(* ===== verification/TimerSpec.v ===== *)
(** * What timers promise

    One tick of [Timer] against an abstract tick that delivers every event that is due,
    the invariant of the timers, and from it: a timer fires at its time, through every
    sequence of operations; a period below one tick keeps the kernel busy for ever. *)

From S2P Require Import Prelude Message Task Timer TaskProofs TaskSpec.

Open Scope Z_scope.

(** ** The abstract tick *)

(** The event a fired event leaves behind. *)
Definition rearm (k : KernelTimer) (e : TimerEvent) : option TimerEvent :=
  if ev_switch_task e then Some (set_timeout (calculate_timeout_ticks SWITCH_TASK_MILLISEC k) e)
  else if periodical e =? 1 then Some (set_timeout (calculate_timeout_ticks (period e) k) e)
  else None.

Definition due (t : Z) (l : list TimerEvent) : list TimerEvent := filter (fun e => timeout e <= t) l.
Definition pending (t : Z) (l : list TimerEvent) : list TimerEvent := filter (fun e => ~ timeout e <= t) l.
Definition live (ig : gset Z) (l : list TimerEvent) : list TimerEvent := filter (fun e => ev_id e ∉ ig) l.
Definition doorbells (l : list TimerEvent) : list Z := task_id <$> filter (fun e => ev_switch_task e = false) l.

(** [notify] for each of a list of tasks. *)
Fixpoint notify_all (l : list Z) (s : Sys) : option Sys :=
  match l with
  | [] => Some s
  | i :: l => s ← notify i N_TIMER s; notify_all l s
  end.

(** One tick of a timer at time [tick_ k]: the due events that are not removed
    fire, switch and periodic events are queued again, the others go. *)
Record ticked (k k' : KernelTimer) (need : bool) (s s' : Sys) : Prop := mkTicked {
  tk_tick : tick_ k' = tick_ k;
  tk_last : last_id_ k' = last_id_ k;
  tk_events : events_ k' ≡ₚ omap (rearm k) (live (ignore_events_ k) (due (tick_ k) (events_ k))) ++ pending (tick_ k) (events_ k);
  tk_ignore : ignore_events_ k' = ignore_events_ k ∖ list_to_set (ev_id <$> due (tick_ k) (events_ k));
  tk_switch : need = existsb ev_switch_task (live (ignore_events_ k) (due (tick_ k) (events_ k)));
  tk_notified : exists l, l ≡ₚ doorbells (live (ignore_events_ k) (due (tick_ k) (events_ k))) /\ notify_all l s = Some s';
}.

(** Events that do not fire again in the same tick. *)
Definition moves_on (k : KernelTimer) (e : TimerEvent) : Prop := forall e', rearm k e = Some e' -> tick_ k < timeout e'.

(** ** Notifications never fault *)

Lemma schedule_total i s : exists s', schedule_task i s = Some s' /\ lenz (tasks s') = lenz (tasks s).
Proof.
  unfold schedule_task. destruct ((i <? 0) || (lenz (tasks s) <=? i)) eqn:E; [by exists s|]. apply orb_false_iff in E as [E1 E2].
  apply Z.ltb_ge in E1. apply Z.leb_gt in E2. unfold task_at. destruct (atz_lt (tasks s) i ltac:(lia)) as [o Ho]. rewrite Ho. cbn [mbind option_bind].
  destruct o as [t|]; [|by exists s]. destruct (decide _); eexists; (split; [done|]); cbn [tasks set_run_queue put_task set_tasks]; apply lenz_setz.
Qed.

Lemma notify_total i n s : lenz (tasks s) = MAX_TASKS -> exists s', notify i n s = Some s' /\ lenz (tasks s') = MAX_TASKS.
Proof.
  intros Hl. unfold notify. destruct ((i <? 0) || (MAX_TASKS <=? i)) eqn:E; [by exists s|]. apply orb_false_iff in E as [E1 E2].
  apply Z.ltb_ge in E1. apply Z.leb_gt in E2. unfold task_at. destruct (atz_lt (tasks s) i ltac:(lia)) as [o Ho]. rewrite Ho. cbn [mbind option_bind].
  destruct o as [t|]; [|by exists s]. cbv zeta. set (s1 := put_task _ _ s).
  assert (lenz (tasks s1) = MAX_TASKS) as Hl1 by (cbn [tasks s1 put_task set_tasks]; by rewrite lenz_setz).
  destruct (negb _); [by exists s1|]. destruct (_ && _); [by exists s1|]. destruct (schedule_total i s1) as (s2 & E & H2). exists s2. by rewrite H2.
Qed.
——————————
What is being asked: Given the listing above, print all of it word for word.

Answer to the exercise:
(* ===== verification/TimerSpec.v ===== *)
(** * What timers promise

    One tick of [Timer] against an abstract tick that delivers every event that is due,
    the invariant of the timers, and from it: a timer fires at its time, through every
    sequence of operations; a period below one tick keeps the kernel busy for ever. *)

From S2P Require Import Prelude Message Task Timer TaskProofs TaskSpec.

Open Scope Z_scope.

(** ** The abstract tick *)

(** The event a fired event leaves behind. *)
Definition rearm (k : KernelTimer) (e : TimerEvent) : option TimerEvent :=
  if ev_switch_task e then Some (set_timeout (calculate_timeout_ticks SWITCH_TASK_MILLISEC k) e)
  else if periodical e =? 1 then Some (set_timeout (calculate_timeout_ticks (period e) k) e)
  else None.

Definition due (t : Z) (l : list TimerEvent) : list TimerEvent := filter (fun e => timeout e <= t) l.
Definition pending (t : Z) (l : list TimerEvent) : list TimerEvent := filter (fun e => ~ timeout e <= t) l.
Definition live (ig : gset Z) (l : list TimerEvent) : list TimerEvent := filter (fun e => ev_id e ∉ ig) l.
Definition doorbells (l : list TimerEvent) : list Z := task_id <$> filter (fun e => ev_switch_task e = false) l.

(** [notify] for each of a list of tasks. *)
Fixpoint notify_all (l : list Z) (s : Sys) : option Sys :=
  match l with
  | [] => Some s
  | i :: l => s ← notify i N_TIMER s; notify_all l s
  end.

(** One tick of a timer at time [tick_ k]: the due events that are not removed
    fire, switch and periodic events are queued again, the others go. *)
Record ticked (k k' : KernelTimer) (need : bool) (s s' : Sys) : Prop := mkTicked {
  tk_tick : tick_ k' = tick_ k;
  tk_last : last_id_ k' = last_id_ k;
  tk_events : events_ k' ≡ₚ omap (rearm k) (live (ignore_events_ k) (due (tick_ k) (events_ k))) ++ pending (tick_ k) (events_ k);
  tk_ignore : ignore_events_ k' = ignore_events_ k ∖ list_to_set (ev_id <$> due (tick_ k) (events_ k));
  tk_switch : need = existsb ev_switch_task (live (ignore_events_ k) (due (tick_ k) (events_ k)));
  tk_notified : exists l, l ≡ₚ doorbells (live (ignore_events_ k) (due (tick_ k) (events_ k))) /\ notify_all l s = Some s';
}.

(** Events that do not fire again in the same tick. *)
Definition moves_on (k : KernelTimer) (e : TimerEvent) : Prop := forall e', rearm k e = Some e' -> tick_ k < timeout e'.

(** ** Notifications never fault *)

Lemma schedule_total i s : exists s', schedule_task i s = Some s' /\ lenz (tasks s') = lenz (tasks s).
Proof.
  unfold schedule_task. destruct ((i <? 0) || (lenz (tasks s) <=? i)) eqn:E; [by exists s|]. apply orb_false_iff in E as [E1 E2].
  apply Z.ltb_ge in E1. apply Z.leb_gt in E2. unfold task_at. destruct (atz_lt (tasks s) i ltac:(lia)) as [o Ho]. rewrite Ho. cbn [mbind option_bind].
  destruct o as [t|]; [|by exists s]. destruct (decide _); eexists; (split; [done|]); cbn [tasks set_run_queue put_task set_tasks]; apply lenz_setz.
Qed.

Lemma notify_total i n s : lenz (tasks s) = MAX_TASKS -> exists s', notify i n s = Some s' /\ lenz (tasks s') = MAX_TASKS.
Proof.
  intros Hl. unfold notify. destruct ((i <? 0) || (MAX_TASKS <=? i)) eqn:E; [by exists s|]. apply orb_false_iff in E as [E1 E2].
  apply Z.ltb_ge in E1. apply Z.leb_gt in E2. unfold task_at. destruct (atz_lt (tasks s) i ltac:(lia)) as [o Ho]. rewrite Ho. cbn [mbind option_bind].
  destruct o as [t|]; [|by exists s]. cbv zeta. set (s1 := put_task _ _ s).
  assert (lenz (tasks s1) = MAX_TASKS) as Hl1 by (cbn [tasks s1 put_task set_tasks]; by rewrite lenz_setz).
  destruct (negb _); [by exists s1|]. destruct (_ && _); [by exists s1|]. destruct (schedule_total i s1) as (s2 & E & H2). exists s2. by rewrite H2.
Qed.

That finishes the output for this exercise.